Nojo do Nujol?
A aposentadoria, conquanto tardia, deu novo alento a Tia Vicentina. Ela havia dedicado quase quarenta anos de diuturno trabalho à Companhia de Tecidos Pitanguiense, a CTP, ou simplesmente, à 'fapa'.
Vivera com o mínimo, tanto salário quanto calvário, mas não se queixava pois outra forma não conhecia. Primogênita, tinha o seu quinhão na companhia da mãe e da irmandade solteira, composta de três outras irmãs mais um varão. Compartilhavam a casa própria adequada às suas necessidades, com quintal, um arremedo de horta, um jardinzinho, as galinhas, milho plantado na estação, tomavam três refeições diárias, muitas vezes entremeadas com um café com bolo ou biscoito no meio da tarde.

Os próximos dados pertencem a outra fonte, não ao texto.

Lemma token_off_of id enabled : id ∈u 32 -> token_off (token_of id enabled) = token_of id false.
Proof.
  intros Hid. unfold in_uint in Hid. unfold token_off.
  assert (uint_max 64 - 1 = Z.shiftl (Z.ones 63) 1) as -> by reflexivity.
  apply Z.bits_inj'. intros n Hn. rewrite Z.land_spec. unfold token_of. simpl (Z.b2z false). rewrite Z.add_0_r.
  destruct (Z.eq_dec n 0) as [->|Hn0].
  - rewrite Z.shiftl_spec_low, andb_false_r by lia. rewrite Z.mul_comm. symmetry. apply Z.testbit_even_0.
  - rewrite Z.shiftl_spec_high by lia. replace n with (Z.succ (n - 1)) by lia.
    rewrite (Z.mul_comm id 2), Z.testbit_even_succ by lia.
    assert (Z.testbit (2 * id + Z.b2z enabled) (Z.succ (n - 1)) = Z.testbit id (n - 1)) as ->.
    { destruct enabled; simpl (Z.b2z _); [by rewrite Z.testbit_odd_succ by lia|].
      by rewrite Z.add_0_r, Z.testbit_even_succ by lia. }
    replace (Z.succ (n - 1) - 1) with (n - 1) by lia.
    destruct (Z.lt_ge_cases (n - 1) 63).
    + by rewrite Z.ones_spec_low, andb_true_r by lia.
    + rewrite (Z.bits_above_log2 id); [done|lia|]. destruct (Z.eq_dec id 0) as [->|]; [simpl; lia|].
      apply Z.log2_lt_pow2; [lia|]. eapply Z.lt_le_trans; [apply Hid|]. apply Z.pow_le_mono_r; lia.
Qed.

Lemma token_enabled id enabled : negb (Z.land (token_of id enabled) 1 =? 0) = enabled.
Proof.
  change 1 with (Z.ones 1). rewrite Z.land_ones by lia. unfold token_of. change (2 ^ 1) with 2.
  rewrite Z.add_comm, Z.mod_add by lia. by destruct enabled.
Qed.

Lemma command_packed id operation value :
  id ∈u 32 -> operation ∈u 8 -> value ∈u 16 ->
  Z.lor (Z.lor (wrap 64 (Z.shiftl id 24)) (Z.shiftl operation 16)) value =
    id * 2 ^ 24 + operation * 2 ^ 16 + value.
Proof.
  unfold in_uint. intros Hid Hop Hv. rewrite wrap_small.
  2: { rewrite Z.shiftl_mul_pow2 by lia. unfold in_uint. lia. }
  rewrite lor_disjoint by (rewrite ?Z.shiftl_mul_pow2 by lia; lia). rewrite Z.shiftl_mul_pow2 by lia.
  replace (id * 2 ^ 24 + operation * 2 ^ 16) with ((id * 2 ^ 8 + operation) * 2 ^ 16) by lia.
  rewrite <- (Z.shiftl_mul_pow2 _ 16) by lia. rewrite lor_disjoint by lia. by rewrite Z.shiftl_mul_pow2 by lia.
Qed.
(* ===== verification/ClientState.v ===== *)
(** * ClientState: what the phone's threads share

    [android/app/src/main/rust/src/state.rs]: connection state, counters, the
    revision that observers wait on, and the device control.  Each function is
    one step; [Condvar::wait_timeout_while] is modelled on the list of
    revisions it saw when it woke. *)

From Stdlib Require Import ZArith Lia.
From S2P Require Import Prelude Wire DeviceControl.

Definition MAX_PENDING_VOLUME_STEPS : Z := 100.

Inductive ClientState : Type := Idle | Connecting | Connected | Disconnected | ClientFailed.

#[export] Instance ClientState_eq_dec : EqDecision ClientState.
Proof. solve_decision. Defined.

Definition as_raw (s : ClientState) : Z :=
  match s with Idle => 0 | Connecting => 1 | Connected => 2 | Disconnected => 3 | ClientFailed => 4 end.
Definition from_raw (value : Z) : ClientState :=
  if value =? 1 then Connecting
  else if value =? 2 then Connected
  else if value =? 3 then Disconnected
  else if value =? 4 then ClientFailed
  else Idle.

Record SharedState : Type := mkShared {
  sh_state : Z;
  sh_audio_active : bool;
  sh_revision : Z;
  sh_received_packets : Z;
  sh_lost_packets : Z;
  sh_late_packets : Z;
  sh_rtt_ms : Z;
  sh_jitter_buffer_ms : Z;
  sh_volume_adjustment : Z;
  sh_device : DeviceControl;
  sh_last_error : rstring;
}.

Definition shared_default : SharedState := mkShared (as_raw Idle) false 0 0 0 0 0 0 0 device_default [].

(** ** Fields *)

Definition put_state (v : Z) (s : SharedState) : SharedState :=
  mkShared v (sh_audio_active s) (sh_revision s) (sh_received_packets s) (sh_lost_packets s) (sh_late_packets s)
    (sh_rtt_ms s) (sh_jitter_buffer_ms s) (sh_volume_adjustment s) (sh_device s) (sh_last_error s).
Definition put_audio (v : bool) (s : SharedState) : SharedState :=
  mkShared (sh_state s) v (sh_revision s) (sh_received_packets s) (sh_lost_packets s) (sh_late_packets s)
    (sh_rtt_ms s) (sh_jitter_buffer_ms s) (sh_volume_adjustment s) (sh_device s) (sh_last_error s).
Definition put_counters (received lost late : Z) (s : SharedState) : SharedState :=
  mkShared (sh_state s) (sh_audio_active s) (sh_revision s) received lost late
    (sh_rtt_ms s) (sh_jitter_buffer_ms s) (sh_volume_adjustment s) (sh_device s) (sh_last_error s).
Definition set_rtt_ms (v : Z) (s : SharedState) : SharedState :=
  mkShared (sh_state s) (sh_audio_active s) (sh_revision s) (sh_received_packets s) (sh_lost_packets s)
    (sh_late_packets s) v (sh_jitter_buffer_ms s) (sh_volume_adjustment s) (sh_device s) (sh_last_error s).
Definition set_jitter_buffer_ms (v : Z) (s : SharedState) : SharedState :=
  mkShared (sh_state s) (sh_audio_active s) (sh_revision s) (sh_received_packets s) (sh_lost_packets s)
    (sh_late_packets s) (sh_rtt_ms s) v (sh_volume_adjustment s) (sh_device s) (sh_last_error s).
Definition put_adjustment (v : Z) (s : SharedState) : SharedState :=
  mkShared (sh_state s) (sh_audio_active s) (sh_revision s) (sh_received_packets s) (sh_lost_packets s)
    (sh_late_packets s) (sh_rtt_ms s) (sh_jitter_buffer_ms s) v (sh_device s) (sh_last_error s).
Definition put_device (v : DeviceControl) (s : SharedState) : SharedState :=
  mkShared (sh_state s) (sh_audio_active s) (sh_revision s) (sh_received_packets s) (sh_lost_packets s)
    (sh_late_packets s) (sh_rtt_ms s) (sh_jitter_buffer_ms s) (sh_volume_adjustment s) v (sh_last_error s).
Definition put_error (v : rstring) (s : SharedState) : SharedState :=
  mkShared (sh_state s) (sh_audio_active s) (sh_revision s) (sh_received_packets s) (sh_lost_packets s)
    (sh_late_packets s) (sh_rtt_ms s) (sh_jitter_buffer_ms s) (sh_volume_adjustment s) (sh_device s) v.

(** ** Operations *)

Definition notify_changed (s : SharedState) : SharedState :=
  mkShared (sh_state s) (sh_audio_active s) (wrapping_add 64 (sh_revision s) 1) (sh_received_packets s)
    (sh_lost_packets s) (sh_late_packets s) (sh_rtt_ms s) (sh_jitter_buffer_ms s) (sh_volume_adjustment s)
    (sh_device s) (sh_last_error s).

Definition set_audio_active (active : bool) (s : SharedState) : SharedState :=
  let previous := sh_audio_active s in
  let s := put_audio active s in
  if negb (eqb previous active) then notify_changed s else s.

Definition take_volume_adjustment (s : SharedState) : SharedState * Z :=
  (put_adjustment 0 s, sh_volume_adjustment s).

(** [steps] is an [i8], the sum saturates in an [i32]. *)
Definition add_volume_adjustment (steps : Z) (s : SharedState) : SharedState :=
  let sum := Z.max (- 2 ^ 31) (Z.min (sh_volume_adjustment s + steps) (2 ^ 31 - 1)) in
  notify_changed
    (put_adjustment (Z.max (- MAX_PENDING_VOLUME_STEPS) (Z.min sum MAX_PENDING_VOLUME_STEPS)) s).

Definition set (state : ClientState) (s : SharedState) : SharedState :=
  let s :=
    if negb (bool_decide (state = Connected)) then
      let s := set_audio_active false s in
      let s := (take_volume_adjustment s).1 in
      put_device (reset (sh_device s)) s
    else s in
  let previous := sh_state s in
  let s := put_state (as_raw state) s in
  if negb (previous =? as_raw state) then notify_changed s else s.

Definition state (s : SharedState) : ClientState := from_raw (sh_state s).

Definition begin_connecting (s : SharedState) : SharedState :=
  let s := put_counters 0 0 0 s in
  let s := set_rtt_ms 0 s in
  let s := set_jitter_buffer_ms 0 s in
  let s := (take_volume_adjustment s).1 in
  let s := put_error [] s in
  set Connecting s.

Definition set_error (error : rstring) (s : SharedState) : SharedState := set ClientFailed (put_error error s).

Definition add_received (s : SharedState) : SharedState :=
  put_counters (wrapping_add 64 (sh_received_packets s) 1) (sh_lost_packets s) (sh_late_packets s) s.
Definition add_lost (count : Z) (s : SharedState) : SharedState :=
  put_counters (sh_received_packets s) (wrapping_add 64 (sh_lost_packets s) count) (sh_late_packets s) s.
Definition add_late (count : Z) (s : SharedState) : SharedState :=
  put_counters (sh_received_packets s) (sh_lost_packets s) (wrapping_add 64 (sh_late_packets s) count) s.

(** [wait_for_update]: the revision when it is called, then at each wake-up;
    it ends at the first that differs, or with the last when 30 s are over. *)
Fixpoint wait_for_update (previous revision : Z) (wakeups : list Z) : Z :=
  if negb (revision =? previous) then revision
  else match wakeups with [] => revision | r :: wakeups => wait_for_update previous r wakeups end.

(** ** Histories *)

Inductive state_op : Type :=
| StBeginConnecting
| StSet (state : ClientState)
| StAudio (active : bool)
| StError (error : rstring)
| StReceived
| StLost (count : Z)
| StLate (count : Z)
| StRtt (v : Z)
| StJitter (v : Z)
| StAdjust (steps : Z)
| StTakeAdjust
| StNotify
| StDevice (device : DeviceControl).

Definition state_step (s : SharedState) (op : state_op) : SharedState :=
  match op with
  | StBeginConnecting => begin_connecting s
  | StSet state => set state s
  | StAudio active => set_audio_active active s
  | StError error => set_error error s
  | StReceived => add_received s
  | StLost count => add_lost count s
  | StLate count => add_late count s
  | StRtt v => set_rtt_ms v s
  | StJitter v => set_jitter_buffer_ms v s
  | StAdjust steps => add_volume_adjustment steps s
  | StTakeAdjust => (take_volume_adjustment s).1
  | StNotify => notify_changed s
  | StDevice device => put_device device s
  end.

Definition state_run : SharedState -> list state_op -> SharedState := foldl state_step.

(** What observers look at. *)
Definition observed (s : SharedState) : Z * bool := (sh_state s, sh_audio_active s).

(** [n] notifications lie between the two states, and none only if nothing
    observable changed. *)
Definition signalled (n : Z) (s s' : SharedState) : Prop :=
  0 <= n /\ sh_revision s' = wrap 64 (sh_revision s + n) /\ (n = 0 -> observed s' = observed s).

Lemma signalled_none s s' :
  sh_revision s ∈u 64 -> sh_revision s' = sh_revision s -> observed s' = observed s -> signalled 0 s s'.
Proof. intros Hr H1 H2. split_and!; [lia| |done]. by rewrite H1, Z.add_0_r, wrap_small. Qed.

Lemma signalled_trans a b s1 s2 s3 : signalled a s1 s2 -> signalled b s2 s3 -> signalled (a + b) s1 s3.
Proof.
  intros (A1 & A2 & A3) (B1 & B2 & B3). split_and!; [lia| |].
  - rewrite B2, A2, wrap_add_l. f_equal. lia.
  - intros H. rewrite B3, A3 by lia. done.
Qed.

(** Assigning anything and notifying. *)
Lemma signalled_notify s s' : sh_revision s' = sh_revision s -> signalled 1 s (notify_changed s').
Proof. intros H. split_and!; [lia| |lia]. simpl. unfold wrapping_add. by rewrite H. Qed.

Definition bounded_adjustment (s : SharedState) : Prop :=
  Z.abs (sh_volume_adjustment s) <= MAX_PENDING_VOLUME_STEPS.

Lemma audio_signalled active s :
  sh_revision s ∈u 64 -> exists n, n <= 1 /\ signalled n s (set_audio_active active s).
Proof.
  intros Hr. unfold set_audio_active. destruct (eqb (sh_audio_active s) active) eqn:He; cbn [negb].
  - apply eqb_prop in He. exists 0. split; [lia|]. apply signalled_none; try done. unfold observed. simpl. by rewrite He.
  - exists 1. split; [lia|]. by apply signalled_notify.
Qed.

Lemma signalled_range n s s' : signalled n s s' -> sh_revision s' ∈u 64.
Proof. intros (_ & -> & _). apply wrap_range. lia. Qed.

Lemma set_signalled state s :
  sh_revision s ∈u 64 -> exists n, n <= 2 /\ signalled n s (set state s).
Proof.
  intros Hr. unfold set. set (s1 := if negb _ then _ else s).
  assert (exists n, n <= 1 /\ signalled n s s1) as (n & Hn & H1).
  { unfold s1. destruct (negb _); [|exists 0; split; [lia|by apply signalled_none]].
    destruct (audio_signalled false s Hr) as (n & Hn & Hs). exists n. done. }
  pose proof (signalled_range _ _ _ H1) as Hr1. clearbody s1.
  destruct (Z.eqb_spec (sh_state s1) (as_raw state)) as [He|He]; cbn [negb].
  - exists (n + 0). split; [lia|]. eapply signalled_trans; [exact H1|].
    apply signalled_none; try done. unfold observed. simpl. by rewrite He.
  - exists (n + 1). split; [lia|]. eapply signalled_trans; [exact H1|]. by apply signalled_notify.
Qed.

Lemma step_signalled op s : sh_revision s ∈u 64 -> exists n, n <= 2 /\ signalled n s (state_step s op).
Proof.
  intros Hr.
  assert (forall state s1, sh_revision s1 = sh_revision s -> observed s1 = observed s ->
    exists n, n <= 2 /\ signalled n s (set state s1)) as Hquiet.
  { intros state s1 H1 H2. destruct (set_signalled state s1) as (n & Hn & Hs); [by rewrite H1|].
    exists (0 + n). split; [lia|]. eapply signalled_trans; [|exact Hs]. by apply signalled_none. }
  destruct op; cbn [state_step];
    try (exists 0; split; [lia|]; by apply signalled_none);
    try (exists 1; split; [lia|]; by apply signalled_notify).
  - by apply Hquiet.
  - by apply set_signalled.
  - destruct (audio_signalled active s Hr) as (n & Hn & H). exists n. split; [lia|done].
  - by apply Hquiet.
Qed.

Lemma run_signalled ops s :
  sh_revision s ∈u 64 -> exists n, n <= 2 * Z.of_nat (length ops) /\ signalled n s (state_run s ops).
Proof.
  revert s. induction ops as [|op ops IH]; intros s Hr.
  - exists 0. split; [done|]. by apply signalled_none.
  - destruct (step_signalled op s Hr) as (a & Ha & H1).
    destruct (IH _ (signalled_range _ _ _ H1)) as (b & Hb & H2).
    exists (a + b). split; [simpl length; lia|]. by eapply signalled_trans.
Qed.

Lemma wrapping_step_ne v n : v ∈u 64 -> 0 < n < 2 ^ 64 -> wrap 64 (v + n) <> v.
Proof.
  unfold in_uint, wrap. intros Hv Hn He. destruct (Z.lt_ge_cases (v + n) (2 ^ 64)).
  - rewrite Z.mod_small in He by lia. lia.
  - replace (v + n) with (v + n - 2 ^ 64 + 1 * 2 ^ 64) in He by lia. rewrite Z.mod_add, Z.mod_small in He by lia. lia.
Qed.

Lemma adjustment_step op s : bounded_adjustment s -> bounded_adjustment (state_step s op).
Proof.
  unfold bounded_adjustment, MAX_PENDING_VOLUME_STEPS. intros Hs.
  destruct op; simpl; try done; unfold set_error, begin_connecting, set, set_audio_active;
    repeat (case_match; simpl); try done. unfold MAX_PENDING_VOLUME_STEPS. lia.
Qed.

(** ** Properties *)

(** Observers cannot miss a change. Whatever calls are made (fewer than
    2^62 of them), if the connection state or the audio flag is different
    afterwards, the revision is different too, so that a wait that still holds
    the old revision returns at once with the new one. *)
Theorem changes_are_signalled (s : SharedState) (ops : list state_op) (wakeups : list Z)
  (Hrevision : sh_revision s ∈u 64) (Hops : Z.of_nat (length ops) < 2 ^ 62)
  (Hchanged : observed (state_run s ops) <> observed s) :
  sh_revision (state_run s ops) <> sh_revision s /\
  wait_for_update (sh_revision s) (sh_revision (state_run s ops)) wakeups = sh_revision (state_run s ops).
Proof.
  destruct (run_signalled ops s Hrevision) as (n & Hn & H0 & Hrev & Hsame).
  assert (n <> 0) as Hne by (intros ->; by apply Hchanged, Hsame).
  assert (sh_revision (state_run s ops) <> sh_revision s) as Hdiff.
  { rewrite Hrev. apply wrapping_step_ne; [done|lia]. }
  split; [done|]. apply Z.eqb_neq in Hdiff. destruct wakeups; simpl; by rewrite Hdiff.
Qed.

Lemma changes_are_signalled_witness :
  let ops := [StSet Connected; StAudio true; StLost 3] in
  sh_revision (state_run shared_default ops) <> sh_revision shared_default /\
  wait_for_update 0 (sh_revision (state_run shared_default ops)) [] = 2.
Proof.
  apply (changes_are_signalled shared_default [StSet Connected; StAudio true; StLost 3] []);
    vm_compute; try done.
Defined.

(** Leaving a session forgets it: in every state but "connected" no audio
    is flagged, no volume steps are pending, and the device control is as new:
    no command, report or tone of the old session survives. At any time the
    pending volume steps stay within 100. *)
Theorem leaving_forgets_the_session (s : SharedState) (state : ClientState) (ops : list state_op)
  (Hleft : state <> Connected) (Hbounded : bounded_adjustment s) :
  let s' := set state s in
  sh_audio_active s' = false /\ sh_volume_adjustment s' = 0 /\ sh_device s' = device_default /\
  ClientState.state s' = state /\ bounded_adjustment (state_run s ops).
Proof.
  assert (bounded_adjustment (state_run s ops)) as Hb.
  { clear Hleft. revert s Hbounded. induction ops as [|op ops IH]; intros s Hs; [done|]. simpl. by apply IH, adjustment_step. }
  simpl. unfold set. rewrite bool_decide_eq_false_2 by done. cbn [negb].
  assert (from_raw (as_raw state) = state) as Hraw by (by destruct state).
  unfold set_audio_active. destruct (eqb _ _); cbn [negb]; (destruct (_ =? _); cbn [negb]; by split_and!).
Qed.

Lemma leaving_forgets_the_session_witness :
  let s := state_run shared_default [StSet Connected; StAudio true; StAdjust 3] in
  let s' := set Disconnected s in
  sh_audio_active s' = false /\ sh_volume_adjustment s' = 0 /\ sh_device s' = device_default /\
  ClientState.state s' = Disconnected /\ bounded_adjustment (state_run s [StAdjust 120]).
Proof.
  apply (leaving_forgets_the_session _ Disconnected [StAdjust 120]); [done|]. vm_compute. done.
Defined.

Iam à missa e as festas religiosas regularmente, e até já havia - Vicentina pelo menos que era mais dada às cousas mundanas - ido ao cinema na companhia dos sobrinhos, um ou outro passeio ao Pará de Minas pra visitar parentes, rezar na milagruta de Nossa Senhora, ver as piabinhas no poço da praça da estação, mais o luxo de tomar guaraná e comer sanduíche de pernil na rodoviária... Com pouco havia de vir a televisão, pra assegurar mais completa distração...Ioná, Balabanian, Carlos Alberto...
Já comprara a boneca Betina, que tratava como uma filhinha, comprara relógio de pulso, pequininim, mas bão de vê as hora, o colchão de molas e agora aparecia em casa com aquele vidro bojudinho, de um líquido translúcido: era o Nujol.
Ela dizia nujor, e nujor ficou. Não seguia a recomendação do rótulo com relação à dosagem. Não, o nujor era para untar os cabelos, bastos, mas sempre curtos. Já iam encanecendo, mas nunca era tarde para passar o nujor - e facilitar o assentamento do penteado, sempre esticado para trás, e expor aquela testinha franzida, crestada e miúda.
Tinha o maior zelo pela garrafinha, mas nos permitia manuseá-la e até recomendava o seu uso, pedindo à mana Rita que nos falasse das virtudes daquele produto. Demais, ela mesma lavava suas fronhas.